Pakistan Customs () is one of the elite cadres of the Civil Services of Pakistan. It is staffed by officers from the Pakistan Customs Service (PCS) which is one of the premier occupational groups among Pakistan's civil services.

Previously known as the Customs & Excise Group, it was re-classified as Pakistan Customs Service in November 2010, when the responsibilities of sales tax and federal excise were taken away and a new occupational service was created to collect Sales Tax, Federal Excise, and Income Tax, named as Inland Revenue Service (IRS).

It has given the PCS officers a break to focus on their core function of guarding the nation's borders against smuggling, illegitimate trade, and money laundering. The role of Pakistan Customs Service has been enhanced as a law enforcement agency with focus on border control.

Powers 
The anti-smuggling powers delegated previously by Pakistan Customs to Pakistan Rangers, Frontier Constabulary, Levies, and Police were withdrawn in view of expansion of Pakistan Customs role in border regions. The shift in the role of Pakistan Customs to a Border Control Agency with substantial responsibility in safeguarding country's trade policies, intellectual property rights, transit trade, money laundering, and smuggling.

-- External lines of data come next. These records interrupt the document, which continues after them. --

(* ===== verification/FlowTx.v ===== *)
(** * The transmit path: from a tagged packet to its flow ring

    dhd/sys/dhd_pcie.c (dhd_bus_txdata, dhd_bus_schedule_queue, the flow-ring
    requests and responses), with the deletion loops of dhd_flowring.c and the
    flush of dhd_linux.c: a packet waits in its flow's backup queue
    ([FlowQueue]) and moves to the flow ring when the ring is open and has
    room.  The protocol layer below (dhd_prot_txdata, dhd_prot_flow_ring_create
    ...) is used through the class [TxProt].

    One entry of [flow_ring_table] (FlowTable.v) per ring; the list of open
    rings is the doubly linked list of [Dll], the node of ring k at address k
    and the sentinel const_flowring at -1.  Packets freed are also listed in
    [b_freed], in the order of the calls to PKTFREE.  DHDTCPACK_SUPPRESS and
    DHD_LOSSLESS_ROAMING are not defined. *)
From Stdlib Require Import ZArith Lia.
From stdpp Require Import base option numbers gmap list.
From S2P Require Import Prelude IdAllocator Id16Map PktQueue PktChain FlowQueue FlowTable Dll.

Definition BCME_NOTREADY : Z := -25.

(** ** What the transmit path needs from the protocol layer

    [tp_live r f] says that flow [f] has a ring of the pool (prot_info),
    [tp_posted r f] the packets posted on it so far, oldest first. *)
Class TxProt (R : Type) := {
  tp_ok : R -> Prop;
  tp_live : R -> Z -> bool;
  tp_posted : R -> Z -> list Z;
  dhd_prot_txdata : R -> Z -> Z -> Z -> option (Z * R);          (* flow id, packet, interface *)
  dhd_prot_txdata_write_flush : R -> Z -> option R;
  dhd_prot_flow_ring_create : R -> flow_ring_node -> option (Z * R);
  dhd_prot_flow_ring_delete : R -> flow_ring_node -> option (Z * R);
  flowrings_pool_release : R -> Z -> option R;
  tp_range : Z -> bool;                                          (* the flow ids that have a ring *)
  txdata_law : forall r f p i, tp_ok r -> tp_live r f = true -> p <> 0 ->
    exists rc r', dhd_prot_txdata r f p i = Some (rc, r') /\ tp_ok r' /\
      (forall g, tp_live r' g = tp_live r g) /\
      forall g, tp_posted r' g = (if decide (g = f /\ rc = BCME_OK) then tp_posted r g ++ [p] else tp_posted r g);
  write_flush_law : forall r f, tp_ok r -> tp_live r f = true ->
    exists r', dhd_prot_txdata_write_flush r f = Some r' /\ tp_ok r' /\
      (forall g, tp_live r' g = tp_live r g) /\ forall g, tp_posted r' g = tp_posted r g;
  create_law : forall r n, tp_ok r -> tp_range (fr_flowid n) = true ->
    exists rc r', dhd_prot_flow_ring_create r n = Some (rc, r') /\ tp_ok r' /\
      (forall g, tp_posted r' g = tp_posted r g) /\
      (forall g, g <> fr_flowid n -> tp_live r' g = tp_live r g) /\
      (rc = BCME_OK -> tp_live r' (fr_flowid n) = true);
  delete_law : forall r n, tp_ok r ->
    exists rc r', dhd_prot_flow_ring_delete r n = Some (rc, r') /\ tp_ok r' /\
      (forall g, tp_posted r' g = tp_posted r g) /\ (forall g, tp_live r' g = tp_live r g);
  release_law : forall r f, tp_ok r -> tp_range f = true ->
    exists r', flowrings_pool_release r f = Some r' /\ tp_ok r' /\
      (forall g, tp_posted r' g = tp_posted r g) /\ (forall g, g <> f -> tp_live r' g = tp_live r g)
}.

Apart from land and air jurisdiction, Pakistan Customs has  sea jurisdiction also, called as Pakistan Customs Waters, where it carries out anti-smuggling operations independently and sometimes jointly with Pakistan Coast Guards and Pakistan Maritime Security Agency.

History
The origin of an organized Customs Department in the sub-continent can be traced to 1878 when maritime Customs operations were sought to be institutionalized by Her Majesty's Crown under the Sea Customs Act.

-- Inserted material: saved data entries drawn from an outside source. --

(* ===== verification/Bloom.v ===== *)
(** * Bloom filters

    shared/bcmbloom.c: creation and destruction through the client's allocator,
    the table of hash functions, adding members and testing membership.

    A hash function is known by its address; [code] says what is at an address
    (calling anything else is undefined).  The memory the client's allocator
    returns has whatever contents it has.  [clen] is the filter in bytes. *)
From Stdlib Require Import ZArith Lia.
From stdpp Require Import base option numbers list.
From S2P Require Import Prelude Bytes.

Definition NBBY : Z := 8.
Definition BLOOM_BIT_LEN (x : Z) : Z := u32 (Z.shiftl x 3).
Definition setbit (a : list Z) (i : Z) : option (list Z) :=
  b ← aget a (i / NBBY); aset a (i / NBBY) (u8 (Z.lor b (Z.shiftl 1 (i mod NBBY)))).
Definition isclr (a : list Z) (i : Z) : option bool :=
  b ← aget a (i / NBBY); Some (Z.land b (Z.shiftl 1 (i mod NBBY)) =? 0).

(** [a % b] of unsigned ints. *)
Definition umod (a b : Z) : option Z := if b =? 0 then None else Some (a mod b).

(** ** The object *)
Record bcm_bloom_filter := mk_bloom {
  max_hash : Z;
  hash : list Z;                 (* addresses, 0 is NULL *)
  filter_size : Z;               (* in bytes *)
  filter : option (list Z)
}.
Definition with_hash (bp : bcm_bloom_filter) (h : list Z) : bcm_bloom_filter :=
  mk_bloom (max_hash bp) h (filter_size bp) (filter bp).
Definition with_filter (bp : bcm_bloom_filter) (f : list Z) : bcm_bloom_filter :=
  mk_bloom (max_hash bp) (hash bp) (filter_size bp) (Some f).

(** The three blocks of an object, with their sizes in bytes; pointers take
    [ptr] bytes and the object itself [obj]. *)
Inductive block := BlkObj (size : Z) | BlkHash (size : Z) | BlkFilter (size : Z).
Section alloc.
Context (ptr obj : Z).

(** The blocks given back to [free_cb]; what was allocated but is NULL in the
    object is not. *)
Definition destroy_frees (free_cb : bool) (max_hash : Z) (has_hash : bool) (filter_size : Z) (has_filter : bool)
    : list block :=
  if free_cb then
    (if has_filter then [BlkFilter filter_size] else []) ++
    (if has_hash then [BlkHash (u32 (ptr * max_hash))] else []) ++ [BlkObj obj]
  else [].

(** What [alloc_cb] returns for the object (success), for the table and for the
    filter; the result, the object, the blocks taken and given back. *)
Definition bcm_bloom_create (bloom alloc_cb free_cb : bool) (obj_ok : bool) (hash_mem filter_mem : option (list Z))
    (max_hash filter_size : Z) : Z * option bcm_bloom_filter * list block * list block :=
  if negb bloom || negb alloc_cb || (max_hash =? 0) then (BCME_BADARG, None, [], []) else
  if negb obj_ok then (BCME_NOMEM, None, [], []) else
  match hash_mem with
  | None => (BCME_NOMEM, None, [BlkObj obj], destroy_frees free_cb max_hash false 0 false)
  | Some h =>
      if 0 <? filter_size then
        match filter_mem with
        | None => (BCME_NOMEM, None, [BlkObj obj; BlkHash (u32 (ptr * max_hash))],
                   destroy_frees free_cb max_hash true 0 false)
        | Some f => (BCME_OK, Some (mk_bloom max_hash h filter_size (Some (replicate (Z.to_nat filter_size) 0))),
                     [BlkObj obj; BlkHash (u32 (ptr * max_hash)); BlkFilter filter_size], [])
        end
      else (BCME_OK, Some (mk_bloom max_hash h 0 None), [BlkObj obj; BlkHash (u32 (ptr * max_hash))], [])
  end.

Definition bcm_bloom_destroy (bloom : option (option bcm_bloom_filter)) (free_cb : bool)
    : Z * option (option bcm_bloom_filter) * list block :=
  match bloom with
  | Some (Some bp) =>
      if free_cb then
        (BCME_OK, Some None,
         destroy_frees true (max_hash bp) true (filter_size bp) (bool_decide (filter bp <> None)))
      else (BCME_OK, bloom, [])
  | _ => (BCME_OK, bloom, [])
  end.
End alloc.

(** ** The table of hash functions *)

(** The first NULL entry from [i]: [n] entries are left. *)
Fixpoint free_slot (n : nat) (h : list Z) (i : Z) : option Z :=
  match n with
  | O => Some i
  | S n => a ← aget h i; if a =? 0 then Some i else free_slot n h (i + 1)
  end.
(** The index given back. *)
Definition bcm_bloom_add_hash (bp : option bcm_bloom_filter) (hash_fn : Z) (idx : option Z)
    : option (Z * option bcm_bloom_filter * option Z) :=
  match bp, idx with
  | Some b, Some _ =>
      if hash_fn =? 0 then Some (BCME_BADARG, bp, idx) else
      i ← free_slot (Z.to_nat (max_hash b)) (hash b) 0;
      if max_hash b <=? i then Some (BCME_NORESOURCE, bp, idx) else
      h ← aset (hash b) i hash_fn; Some (BCME_OK, Some (with_hash b h), Some i)
  | _, _ => Some (BCME_BADARG, bp, idx)
  end.
Definition bcm_bloom_remove_hash (bp : option bcm_bloom_filter) (idx : Z) : option (Z * option bcm_bloom_filter) :=
  match bp with
  | None => Some (BCME_BADARG, bp)
  | Some b => if max_hash b <=? idx then Some (BCME_NOTFOUND, bp) else
              h ← aset (hash b) idx 0; Some (BCME_OK, Some (with_hash b h))
  end.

In 1901, Karachi was declared as the chief port of Sindh. In the following year, a plan was instituted to build permanent offices for the port and Customs officials at Karachi. The task was entrusted to G. Willet, the consulting architect to the Government of Bombay, who designed the new building as a semi-circular structure in the Victorian tradition. The construction of the building commenced in 1912 and culminated in 1914. The first meeting of Karachi Port Trust and Customs was held in that building on 12 January 1916.

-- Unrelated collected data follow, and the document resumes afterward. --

(** ** What the exhaustive checks show *)

(** C19: round trip: each of the 2^16 values that [wf_chspec_valid] calls an
    802.11 channel is printed by [wf_chspec_ntoa] in full, within
    CHANSPEC_STR_LEN bytes, and [wf_chspec_aton] reads the very same value
    back.  No test goes outside a channel table. *)
Theorem chanspec_roundtrip c :
  0 <= c < 2 ^ 16 ->
  exists b, wf_chspec_valid c = Some b /\
    (b = true -> exists s, wf_chspec_ntoa c = Some (Some s) /\ Z.of_nat (length s) < CHANSPEC_STR_LEN - 1 /\
                           wf_chspec_aton s = Some c).
Proof.
  intros Hc. assert (exists b, wf_chspec_valid c = Some b /\ (b = true -> printed c)) as (b & Hb & Hp).
  { apply (valid_check printed); [vm_compute; reflexivity|done]. }
  exists b. split; [done|]. intros Htrue. specialize (Hp Htrue). unfold printed in Hp.
  destruct (wf_chspec_ntoa c) as [[s|]|]; [|done..]. exists s. naive_solver.
Qed.
Lemma chanspec_roundtrip_witness :
  exists b, wf_chspec_valid 0xe03a = Some b /\
    (b = true -> exists s, wf_chspec_ntoa 0xe03a = Some (Some s) /\ Z.of_nat (length s) < CHANSPEC_STR_LEN - 1 /\
                           wf_chspec_aton s = Some 0xe03a).
Proof. apply (chanspec_roundtrip 0xe03a). lia. Defined.

(** The derived specifications agree: for each valid channel of at least
    80 MHz (or less, where it applies) the 20, 40 and 80 MHz specifications
    derived from it are valid, have the asked width and keep the control
    channel; the primary 80 MHz channel is the one reported by
    [wf_chspec_primary80_channel]; and [wf_chspec_80], [wf_channel2chspec] and
    [wf_chspec_get8080_chspec] build the specification again from its control
    channel and its segments. *)
Theorem chanspec_derived c :
  0 <= c < 2 ^ 16 -> wf_chspec_valid c = Some true -> derived c.
Proof.
  intros Hc Hv. destruct (valid_check derived) with (c := c) as (b & Hb & Hd); [vm_compute; reflexivity|done|].
  apply Hd. congruence.
Qed.
Lemma chanspec_derived_witness : derived 0xe83a \/ derived 0xe832.
Proof. right. apply (chanspec_derived 0xe832); [lia|reflexivity]. Defined.

Lemma s32_small z : 0 <= z < 2 ^ 31 -> s32 z = z.
Proof. intros Hz. apply wraps_small; lia. Qed.

(** [wf_mhz2channel] once its base is known: 5 divides the offset. *)
Lemma mhz2channel_spec freq sf ch :
  0 <= freq < 2 ^ 32 -> 0 <= sf < 2 ^ 32 - 4000 -> sf <> 0 \/ freq <= 1000 -> sf <> WF_CHAN_FACTOR_2_4_G ->
  ch <> -1 -> (wf_mhz2channel freq sf = ch <-> freq = ch * 5 + sf / 2 /\ 0 <= ch <= 200).
Proof.
  intros Hf Hsf Hz Hne Hch. unfold wf_mhz2channel.
  pose proof (Z.div_mod sf 2 ltac:(lia)). pose proof (Z.mod_pos_bound sf 2 ltac:(lia)).
  assert ((if sf =? 0 then if (2400 <=? freq) && (freq <=? 2500) then WF_CHAN_FACTOR_2_4_G
           else if (5000 <=? freq) && (freq <=? 6000) then WF_CHAN_FACTOR_5_G else sf else sf) = sf) as E.
  { destruct (Z.eqb_spec sf 0); [|done]. by rewrite (proj2 (Z.leb_gt 2400 freq)), (proj2 (Z.leb_gt 5000 freq)) by lia. }
  cbv zeta. rewrite E, (proj2 (Z.eqb_neq _ _) Hne), andb_false_r. cbn [andb].
  rewrite (wrapu_small 32) by lia.
  destruct (Z.ltb_spec freq (sf / 2)), (Z.ltb_spec (sf / 2 + 1000) freq); cbn [orb]; try lia.
  rewrite s32_small by lia. pose proof (Z.div_mod (freq - sf / 2) 5 ltac:(lia)).
  pose proof (Z.mod_pos_bound (freq - sf / 2) 5 ltac:(lia)).
  destruct (Z.eqb_spec (freq - sf / 2) ((freq - sf / 2) / 5 * 5)); cbn [negb]; lia.
Qed.

(** In the 2.4 GHz band: channels 1 to 14, by trying them. *)
Lemma mhz2channel_2g ch : 1 <= ch <= 14 -> wf_mhz2channel (wf_channel2mhz ch WF_CHAN_FACTOR_2_4_G) WF_CHAN_FACTOR_2_4_G = ch.
Proof.
  intros Hch. assert (In ch (List.map Z.of_nat (seq 1 14))) as Hin.
  { apply in_map_iff. exists (Z.to_nat ch). split; [lia|]. apply in_seq. lia. }
  revert ch Hch Hin. assert (List.Forall (fun ch => wf_mhz2channel (wf_channel2mhz ch WF_CHAN_FACTOR_2_4_G) WF_CHAN_FACTOR_2_4_G = ch)
    (List.map Z.of_nat (seq 1 14))) as Hall by (by repeat constructor).
  rewrite List.Forall_forall in Hall. intros ch _. apply Hall.
Qed.
Lemma channel2mhz_2g freq :
  0 <= freq < 2 ^ 32 -> wf_mhz2channel freq WF_CHAN_FACTOR_2_4_G <> -1 ->
  wf_channel2mhz (wf_mhz2channel freq WF_CHAN_FACTOR_2_4_G) WF_CHAN_FACTOR_2_4_G = freq.
Proof.
  intros Hf. unfold wf_mhz2channel. cbv zeta. change (WF_CHAN_FACTOR_2_4_G =? 0) with false. cbv iota.
  change (WF_CHAN_FACTOR_2_4_G =? WF_CHAN_FACTOR_2_4_G) with true. change (WF_CHAN_FACTOR_2_4_G / 2) with 2407.
  change (u32 (2407 + 1000)) with 3407. rewrite andb_true_r. cbn [andb].
  destruct (Z.eqb_spec freq 2484) as [->|Hne]; [done|].
  destruct (Z.ltb_spec freq 2407), (Z.ltb_spec 3407 freq); cbn [orb]; try lia.
  rewrite !s32_small by lia. destruct (Z.eqb_spec (freq - 2407) ((freq - 2407) / 5 * 5)) as [E|]; cbn [negb]; [|lia].
  destruct (Z.ltb_spec ((freq - 2407) / 5) 1), (Z.ltb_spec 13 ((freq - 2407) / 5)); cbn [orb]; try lia. intros _.
  unfold wf_channel2mhz. change (WF_CHAN_FACTOR_2_4_G / 2) with 2407.
  rewrite (proj2 (Z.ltb_ge _ 1)), (proj2 (Z.ltb_ge 14 _)), (proj2 (Z.ltb_ge 200 _)), (proj2 (Z.eqb_neq _ 14)) by lia.
  rewrite !andb_false_r. cbn [orb]. rewrite s32_small; lia.
Qed.

(** Channels and frequencies are inverse to each other: for every base
    frequency, each channel that [wf_channel2mhz] gives a frequency is the one
    [wf_mhz2channel] finds there, and each frequency that is a channel is that
    channel's. *)
Theorem chan_freq sf :
  0 <= sf < 2 ^ 32 - 4000 ->
  (forall ch, 0 <= ch -> wf_channel2mhz ch sf <> -1 -> wf_mhz2channel (wf_channel2mhz ch sf) sf = ch) /\
  (forall freq, 0 <= freq < 2 ^ 32 -> sf <> 0 -> wf_mhz2channel freq sf <> -1 ->
     wf_channel2mhz (wf_mhz2channel freq sf) sf = freq).
Proof.
  intros Hsf. pose proof (Z.div_mod sf 2 ltac:(lia)). pose proof (Z.mod_pos_bound sf 2 ltac:(lia)).
  assert (forall ch, sf <> WF_CHAN_FACTOR_2_4_G -> 0 <= ch <= 200 -> wf_channel2mhz ch sf = ch * 5 + sf / 2) as Hc.
  { intros ch Hne Hch. unfold wf_channel2mhz.
    rewrite (proj2 (Z.eqb_neq _ _) Hne), (proj2 (Z.ltb_ge 200 _)) by lia. cbn [andb orb]. apply s32_small. lia. }
  destruct (Z.eq_dec sf WF_CHAN_FACTOR_2_4_G) as [->|Hne].
  - split; [|intros freq Hf _; by apply channel2mhz_2g].
    intros ch Hch Hv. apply mhz2channel_2g. unfold wf_channel2mhz in Hv. revert Hv. cbn [Z.eqb andb].
    destruct (Z.ltb_spec ch 1), (Z.ltb_spec 14 ch); cbn [orb]; try done; lia.
  - split.
    + intros ch Hch Hv. assert (ch <= 200).
      { destruct (Z.le_gt_cases ch 200); [done|]. unfold wf_channel2mhz in Hv.
        rewrite (proj2 (Z.ltb_lt 200 ch)), orb_true_r in Hv by lia. done. }
      rewrite Hc by lia. apply mhz2channel_spec; lia.
    + intros freq Hf Hz Hv. pose proof (proj1 (mhz2channel_spec freq sf _ Hf Hsf (or_introl Hz) Hne Hv) eq_refl) as [E Hr].
      rewrite Hc; lia.
Qed.
Lemma chan_freq_witness :
  (forall ch, 0 <= ch -> wf_channel2mhz ch 10000 <> -1 -> wf_mhz2channel (wf_channel2mhz ch 10000) 10000 = ch) /\
  (forall freq, 0 <= freq < 2 ^ 32 -> 10000 <> 0 -> wf_mhz2channel freq 10000 <> -1 ->
     wf_channel2mhz (wf_mhz2channel freq 10000) 10000 = freq).
Proof. apply (chan_freq 10000). lia. Defined.

(** What the parser accepts beyond its notation: channel 4132, whose bits
    run into the band and sideband fields, is parsed as 36; a segment pair may
    be announced by any width, so that 36/160+80/42-106 gets the wrong sideband;
    a blank string is channel 0; and a number too long for an unsigned long
    leaves no end pointer, which is then followed. *)
Theorem aton_aliases :
  wf_chspec_aton [52; 49; 51; 50] = wf_chspec_aton [51; 54] /\
  (c ← wf_chspec_aton [51; 54; 47; 49; 54; 48; 43; 56; 48; 47; 52; 50; 45; 49; 48; 54]; wf_chspec_ctlchan c) = Some 44 /\
  wf_chspec_aton [32] = Some 0x1000 /\
  wf_chspec_aton (repeat 57 20) = None.
Proof. split_and!; vm_compute; reflexivity. Qed.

The Custom House Karachi is the headquarters of Preventive Collectorate, Appraisement Collectorate, and Exports Collectorate, in addition to Model Customs Collectorate at present. In the southern region also, the Collectorate of Customs, Central Excise and Sales Tax, Hyderabad was established in 1967 subsequent to the bifurcation of the Collectorate of Central Excise, Karachi. The jurisdiction of Hyderabad Customs Collectorate comprises the whole of Sindh, excluding Karachi, Multan, and Bahawalpur.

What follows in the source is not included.